%%

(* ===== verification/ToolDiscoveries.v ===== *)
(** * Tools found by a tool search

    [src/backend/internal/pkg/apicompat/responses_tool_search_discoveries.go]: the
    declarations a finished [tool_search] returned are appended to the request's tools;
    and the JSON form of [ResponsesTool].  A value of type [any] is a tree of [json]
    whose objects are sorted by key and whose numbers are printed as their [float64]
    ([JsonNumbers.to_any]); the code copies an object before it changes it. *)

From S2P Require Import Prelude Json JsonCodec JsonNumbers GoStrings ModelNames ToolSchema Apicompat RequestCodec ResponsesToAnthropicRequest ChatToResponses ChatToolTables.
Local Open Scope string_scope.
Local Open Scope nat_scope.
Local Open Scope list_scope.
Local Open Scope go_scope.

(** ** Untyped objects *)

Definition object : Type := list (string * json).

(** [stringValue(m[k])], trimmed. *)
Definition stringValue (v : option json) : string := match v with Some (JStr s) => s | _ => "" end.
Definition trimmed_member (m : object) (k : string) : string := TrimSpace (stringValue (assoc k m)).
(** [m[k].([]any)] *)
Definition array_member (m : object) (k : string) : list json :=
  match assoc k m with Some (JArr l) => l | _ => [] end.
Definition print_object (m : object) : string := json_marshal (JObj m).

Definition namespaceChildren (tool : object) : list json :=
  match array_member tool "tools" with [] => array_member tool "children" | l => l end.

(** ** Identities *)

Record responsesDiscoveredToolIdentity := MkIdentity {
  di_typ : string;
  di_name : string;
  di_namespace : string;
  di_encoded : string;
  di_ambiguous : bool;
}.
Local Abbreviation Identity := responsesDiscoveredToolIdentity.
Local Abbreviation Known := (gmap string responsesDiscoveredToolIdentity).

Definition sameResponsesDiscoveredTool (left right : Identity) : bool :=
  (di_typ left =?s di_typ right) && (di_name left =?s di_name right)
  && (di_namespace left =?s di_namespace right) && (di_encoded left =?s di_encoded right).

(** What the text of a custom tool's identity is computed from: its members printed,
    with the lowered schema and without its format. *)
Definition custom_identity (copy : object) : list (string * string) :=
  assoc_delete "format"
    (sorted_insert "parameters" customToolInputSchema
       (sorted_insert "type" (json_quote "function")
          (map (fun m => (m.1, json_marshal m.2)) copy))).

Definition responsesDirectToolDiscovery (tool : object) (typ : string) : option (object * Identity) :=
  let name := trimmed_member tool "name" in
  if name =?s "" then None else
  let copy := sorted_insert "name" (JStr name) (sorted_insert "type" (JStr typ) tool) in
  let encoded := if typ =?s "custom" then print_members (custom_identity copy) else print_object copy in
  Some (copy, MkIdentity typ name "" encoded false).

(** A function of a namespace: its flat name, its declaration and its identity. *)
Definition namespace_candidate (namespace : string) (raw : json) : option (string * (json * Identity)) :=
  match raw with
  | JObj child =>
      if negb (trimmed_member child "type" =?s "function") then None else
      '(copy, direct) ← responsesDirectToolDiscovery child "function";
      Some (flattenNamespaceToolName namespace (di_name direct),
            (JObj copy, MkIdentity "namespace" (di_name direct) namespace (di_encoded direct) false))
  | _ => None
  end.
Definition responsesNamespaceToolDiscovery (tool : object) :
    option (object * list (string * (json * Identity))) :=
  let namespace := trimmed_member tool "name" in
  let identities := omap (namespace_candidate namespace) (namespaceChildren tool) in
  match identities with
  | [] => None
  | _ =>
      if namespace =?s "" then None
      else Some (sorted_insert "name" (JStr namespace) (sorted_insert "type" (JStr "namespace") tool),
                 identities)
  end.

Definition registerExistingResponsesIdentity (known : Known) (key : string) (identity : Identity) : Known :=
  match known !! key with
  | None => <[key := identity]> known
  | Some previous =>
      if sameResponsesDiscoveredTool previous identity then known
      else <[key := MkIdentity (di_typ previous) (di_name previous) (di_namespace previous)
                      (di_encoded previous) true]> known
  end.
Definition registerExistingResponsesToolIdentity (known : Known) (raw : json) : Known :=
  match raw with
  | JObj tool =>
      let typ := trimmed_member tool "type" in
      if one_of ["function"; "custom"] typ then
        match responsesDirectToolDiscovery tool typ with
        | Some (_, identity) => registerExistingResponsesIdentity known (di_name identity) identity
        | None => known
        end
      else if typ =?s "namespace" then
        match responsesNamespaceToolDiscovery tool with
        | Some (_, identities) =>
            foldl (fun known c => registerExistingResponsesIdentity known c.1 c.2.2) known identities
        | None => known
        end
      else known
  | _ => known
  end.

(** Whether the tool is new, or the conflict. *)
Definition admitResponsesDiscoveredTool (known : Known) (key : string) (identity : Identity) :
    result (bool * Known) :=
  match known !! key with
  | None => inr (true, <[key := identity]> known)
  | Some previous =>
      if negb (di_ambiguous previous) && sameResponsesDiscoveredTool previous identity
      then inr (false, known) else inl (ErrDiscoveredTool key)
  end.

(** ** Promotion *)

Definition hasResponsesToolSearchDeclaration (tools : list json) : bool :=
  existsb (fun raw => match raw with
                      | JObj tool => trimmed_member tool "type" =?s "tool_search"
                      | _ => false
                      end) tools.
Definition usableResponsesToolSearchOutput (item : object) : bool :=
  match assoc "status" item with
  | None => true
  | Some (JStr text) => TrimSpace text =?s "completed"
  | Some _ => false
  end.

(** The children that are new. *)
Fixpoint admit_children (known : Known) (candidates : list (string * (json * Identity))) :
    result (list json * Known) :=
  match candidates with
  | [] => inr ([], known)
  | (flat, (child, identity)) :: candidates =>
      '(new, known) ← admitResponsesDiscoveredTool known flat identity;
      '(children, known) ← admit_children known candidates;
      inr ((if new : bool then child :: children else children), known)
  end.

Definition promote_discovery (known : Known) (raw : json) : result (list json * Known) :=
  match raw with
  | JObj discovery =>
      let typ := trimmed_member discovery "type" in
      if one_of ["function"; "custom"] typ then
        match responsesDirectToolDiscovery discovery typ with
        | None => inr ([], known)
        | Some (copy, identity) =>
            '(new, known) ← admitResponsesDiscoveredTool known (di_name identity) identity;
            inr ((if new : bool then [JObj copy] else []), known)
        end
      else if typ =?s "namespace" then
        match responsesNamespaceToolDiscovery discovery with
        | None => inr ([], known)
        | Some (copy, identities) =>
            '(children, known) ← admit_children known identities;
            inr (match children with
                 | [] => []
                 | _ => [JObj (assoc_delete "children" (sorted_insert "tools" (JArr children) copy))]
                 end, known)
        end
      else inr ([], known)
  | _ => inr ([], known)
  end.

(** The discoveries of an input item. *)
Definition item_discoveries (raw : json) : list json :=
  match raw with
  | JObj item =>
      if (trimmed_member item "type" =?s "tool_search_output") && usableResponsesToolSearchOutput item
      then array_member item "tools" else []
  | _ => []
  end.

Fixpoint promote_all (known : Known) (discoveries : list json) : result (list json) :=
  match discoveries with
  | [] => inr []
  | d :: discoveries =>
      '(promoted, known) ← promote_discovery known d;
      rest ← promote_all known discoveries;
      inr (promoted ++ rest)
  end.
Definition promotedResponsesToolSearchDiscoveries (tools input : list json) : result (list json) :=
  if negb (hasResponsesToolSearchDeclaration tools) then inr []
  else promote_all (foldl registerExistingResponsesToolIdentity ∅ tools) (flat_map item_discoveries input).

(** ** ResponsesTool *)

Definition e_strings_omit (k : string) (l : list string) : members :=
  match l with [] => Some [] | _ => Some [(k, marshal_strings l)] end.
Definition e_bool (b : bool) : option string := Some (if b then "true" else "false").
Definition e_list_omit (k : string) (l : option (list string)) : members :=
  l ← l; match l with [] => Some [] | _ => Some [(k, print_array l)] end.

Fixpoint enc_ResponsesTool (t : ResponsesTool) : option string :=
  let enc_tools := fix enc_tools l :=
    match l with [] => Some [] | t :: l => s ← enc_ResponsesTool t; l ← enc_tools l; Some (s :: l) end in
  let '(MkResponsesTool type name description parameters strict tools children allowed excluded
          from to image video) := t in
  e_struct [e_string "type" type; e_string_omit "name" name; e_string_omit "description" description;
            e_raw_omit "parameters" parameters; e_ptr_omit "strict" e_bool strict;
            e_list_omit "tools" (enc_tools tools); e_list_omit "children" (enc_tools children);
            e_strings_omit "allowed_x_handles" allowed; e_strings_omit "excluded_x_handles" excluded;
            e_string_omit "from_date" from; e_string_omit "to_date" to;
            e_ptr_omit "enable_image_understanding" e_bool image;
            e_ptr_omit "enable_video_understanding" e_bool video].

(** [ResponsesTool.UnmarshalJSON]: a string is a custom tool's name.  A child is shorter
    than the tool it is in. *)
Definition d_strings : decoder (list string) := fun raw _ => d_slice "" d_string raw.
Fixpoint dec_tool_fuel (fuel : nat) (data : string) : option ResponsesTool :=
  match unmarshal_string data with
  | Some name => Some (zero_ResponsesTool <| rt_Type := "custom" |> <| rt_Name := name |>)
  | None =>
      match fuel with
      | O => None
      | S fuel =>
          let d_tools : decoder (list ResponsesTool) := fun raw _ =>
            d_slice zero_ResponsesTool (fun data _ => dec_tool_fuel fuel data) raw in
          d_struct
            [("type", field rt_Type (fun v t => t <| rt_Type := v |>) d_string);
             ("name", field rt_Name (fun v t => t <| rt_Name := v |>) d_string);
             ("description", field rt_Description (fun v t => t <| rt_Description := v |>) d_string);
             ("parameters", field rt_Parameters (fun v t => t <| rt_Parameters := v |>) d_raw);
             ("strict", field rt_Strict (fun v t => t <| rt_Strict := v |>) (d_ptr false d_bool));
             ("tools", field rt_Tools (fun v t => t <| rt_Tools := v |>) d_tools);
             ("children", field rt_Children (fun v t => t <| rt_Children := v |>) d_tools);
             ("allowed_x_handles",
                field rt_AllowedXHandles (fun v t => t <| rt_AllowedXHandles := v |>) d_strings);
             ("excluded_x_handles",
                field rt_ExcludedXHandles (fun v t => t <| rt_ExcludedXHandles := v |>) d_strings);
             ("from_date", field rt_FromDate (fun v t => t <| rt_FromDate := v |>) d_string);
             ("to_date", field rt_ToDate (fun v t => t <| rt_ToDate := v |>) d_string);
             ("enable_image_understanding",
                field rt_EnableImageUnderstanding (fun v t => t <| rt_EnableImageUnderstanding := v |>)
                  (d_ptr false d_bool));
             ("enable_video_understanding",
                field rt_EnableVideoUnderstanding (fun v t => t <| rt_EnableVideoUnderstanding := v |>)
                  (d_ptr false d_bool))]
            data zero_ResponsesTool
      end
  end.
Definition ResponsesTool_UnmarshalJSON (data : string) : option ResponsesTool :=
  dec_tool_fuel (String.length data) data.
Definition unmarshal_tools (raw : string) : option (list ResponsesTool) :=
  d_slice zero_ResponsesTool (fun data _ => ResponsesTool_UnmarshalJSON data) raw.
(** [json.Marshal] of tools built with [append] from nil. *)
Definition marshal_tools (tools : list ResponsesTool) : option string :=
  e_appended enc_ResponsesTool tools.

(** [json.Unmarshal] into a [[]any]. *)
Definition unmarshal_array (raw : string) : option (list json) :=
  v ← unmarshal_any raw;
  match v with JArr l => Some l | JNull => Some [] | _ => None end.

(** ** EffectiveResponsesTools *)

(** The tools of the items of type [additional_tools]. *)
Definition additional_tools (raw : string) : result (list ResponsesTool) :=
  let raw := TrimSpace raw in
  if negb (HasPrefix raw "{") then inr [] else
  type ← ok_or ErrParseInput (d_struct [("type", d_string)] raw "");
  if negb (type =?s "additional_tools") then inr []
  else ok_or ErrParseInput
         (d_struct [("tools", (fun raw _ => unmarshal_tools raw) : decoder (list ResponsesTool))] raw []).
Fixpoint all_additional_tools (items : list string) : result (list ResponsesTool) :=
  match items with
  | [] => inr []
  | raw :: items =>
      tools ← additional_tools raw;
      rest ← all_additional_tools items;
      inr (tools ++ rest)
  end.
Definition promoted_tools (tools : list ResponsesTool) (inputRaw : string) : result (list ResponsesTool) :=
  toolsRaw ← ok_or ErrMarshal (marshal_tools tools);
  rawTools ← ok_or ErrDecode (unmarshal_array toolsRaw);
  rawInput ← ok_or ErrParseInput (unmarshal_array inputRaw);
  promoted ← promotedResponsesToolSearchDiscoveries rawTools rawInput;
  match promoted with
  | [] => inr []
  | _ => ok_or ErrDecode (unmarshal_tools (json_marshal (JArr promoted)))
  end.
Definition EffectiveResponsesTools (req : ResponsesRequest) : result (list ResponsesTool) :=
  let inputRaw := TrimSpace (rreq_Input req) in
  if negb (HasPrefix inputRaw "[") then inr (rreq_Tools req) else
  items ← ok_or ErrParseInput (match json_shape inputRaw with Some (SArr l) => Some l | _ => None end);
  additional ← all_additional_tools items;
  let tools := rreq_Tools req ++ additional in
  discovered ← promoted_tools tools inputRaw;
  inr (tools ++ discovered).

%%
%%

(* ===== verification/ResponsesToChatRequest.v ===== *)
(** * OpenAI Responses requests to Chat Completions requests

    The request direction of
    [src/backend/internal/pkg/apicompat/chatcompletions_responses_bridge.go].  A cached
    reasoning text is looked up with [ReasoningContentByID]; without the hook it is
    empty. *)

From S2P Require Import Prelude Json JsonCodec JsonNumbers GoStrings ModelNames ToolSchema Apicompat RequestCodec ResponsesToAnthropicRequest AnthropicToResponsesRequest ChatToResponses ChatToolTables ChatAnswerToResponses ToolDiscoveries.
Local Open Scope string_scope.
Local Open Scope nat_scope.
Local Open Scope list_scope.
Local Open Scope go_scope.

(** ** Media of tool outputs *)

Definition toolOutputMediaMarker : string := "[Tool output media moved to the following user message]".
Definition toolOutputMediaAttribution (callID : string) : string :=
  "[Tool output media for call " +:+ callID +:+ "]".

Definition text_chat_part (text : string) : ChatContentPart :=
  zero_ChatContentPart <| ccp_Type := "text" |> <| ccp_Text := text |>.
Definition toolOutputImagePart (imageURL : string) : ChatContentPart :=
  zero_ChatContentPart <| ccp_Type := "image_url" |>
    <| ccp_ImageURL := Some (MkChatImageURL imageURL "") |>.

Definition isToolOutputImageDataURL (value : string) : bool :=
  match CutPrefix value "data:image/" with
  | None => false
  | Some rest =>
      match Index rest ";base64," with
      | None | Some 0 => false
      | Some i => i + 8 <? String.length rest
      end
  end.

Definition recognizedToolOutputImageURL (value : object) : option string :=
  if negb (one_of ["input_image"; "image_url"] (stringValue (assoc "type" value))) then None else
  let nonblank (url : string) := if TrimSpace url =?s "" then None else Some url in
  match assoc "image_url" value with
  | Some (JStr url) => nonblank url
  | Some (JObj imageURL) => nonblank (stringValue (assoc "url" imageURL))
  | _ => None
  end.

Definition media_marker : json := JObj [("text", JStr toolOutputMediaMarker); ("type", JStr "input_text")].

%%

- _Work task_
Write down, word for word, the lines above from the one containing "(* ===== verification/ToolDiscoveries.v" through the one containing "Definition sameResponsesDiscoveredTool (left", both ends included.

- _Exercise result_
(* ===== verification/ToolDiscoveries.v ===== *)
(** * Tools found by a tool search

    [src/backend/internal/pkg/apicompat/responses_tool_search_discoveries.go]: the
    declarations a finished [tool_search] returned are appended to the request's tools;
    and the JSON form of [ResponsesTool].  A value of type [any] is a tree of [json]
    whose objects are sorted by key and whose numbers are printed as their [float64]
    ([JsonNumbers.to_any]); the code copies an object before it changes it. *)

From S2P Require Import Prelude Json JsonCodec JsonNumbers GoStrings ModelNames ToolSchema Apicompat RequestCodec ResponsesToAnthropicRequest ChatToResponses ChatToolTables.
Local Open Scope string_scope.
Local Open Scope nat_scope.
Local Open Scope list_scope.
Local Open Scope go_scope.

(** ** Untyped objects *)

Definition object : Type := list (string * json).

(** [stringValue(m[k])], trimmed. *)
Definition stringValue (v : option json) : string := match v with Some (JStr s) => s | _ => "" end.
Definition trimmed_member (m : object) (k : string) : string := TrimSpace (stringValue (assoc k m)).
(** [m[k].([]any)] *)
Definition array_member (m : object) (k : string) : list json :=
  match assoc k m with Some (JArr l) => l | _ => [] end.
Definition print_object (m : object) : string := json_marshal (JObj m).

Definition namespaceChildren (tool : object) : list json :=
  match array_member tool "tools" with [] => array_member tool "children" | l => l end.

(** ** Identities *)

Record responsesDiscoveredToolIdentity := MkIdentity {
  di_typ : string;
  di_name : string;
  di_namespace : string;
  di_encoded : string;
  di_ambiguous : bool;
}.
Local Abbreviation Identity := responsesDiscoveredToolIdentity.
Local Abbreviation Known := (gmap string responsesDiscoveredToolIdentity).

Definition sameResponsesDiscoveredTool (left right : Identity) : bool :=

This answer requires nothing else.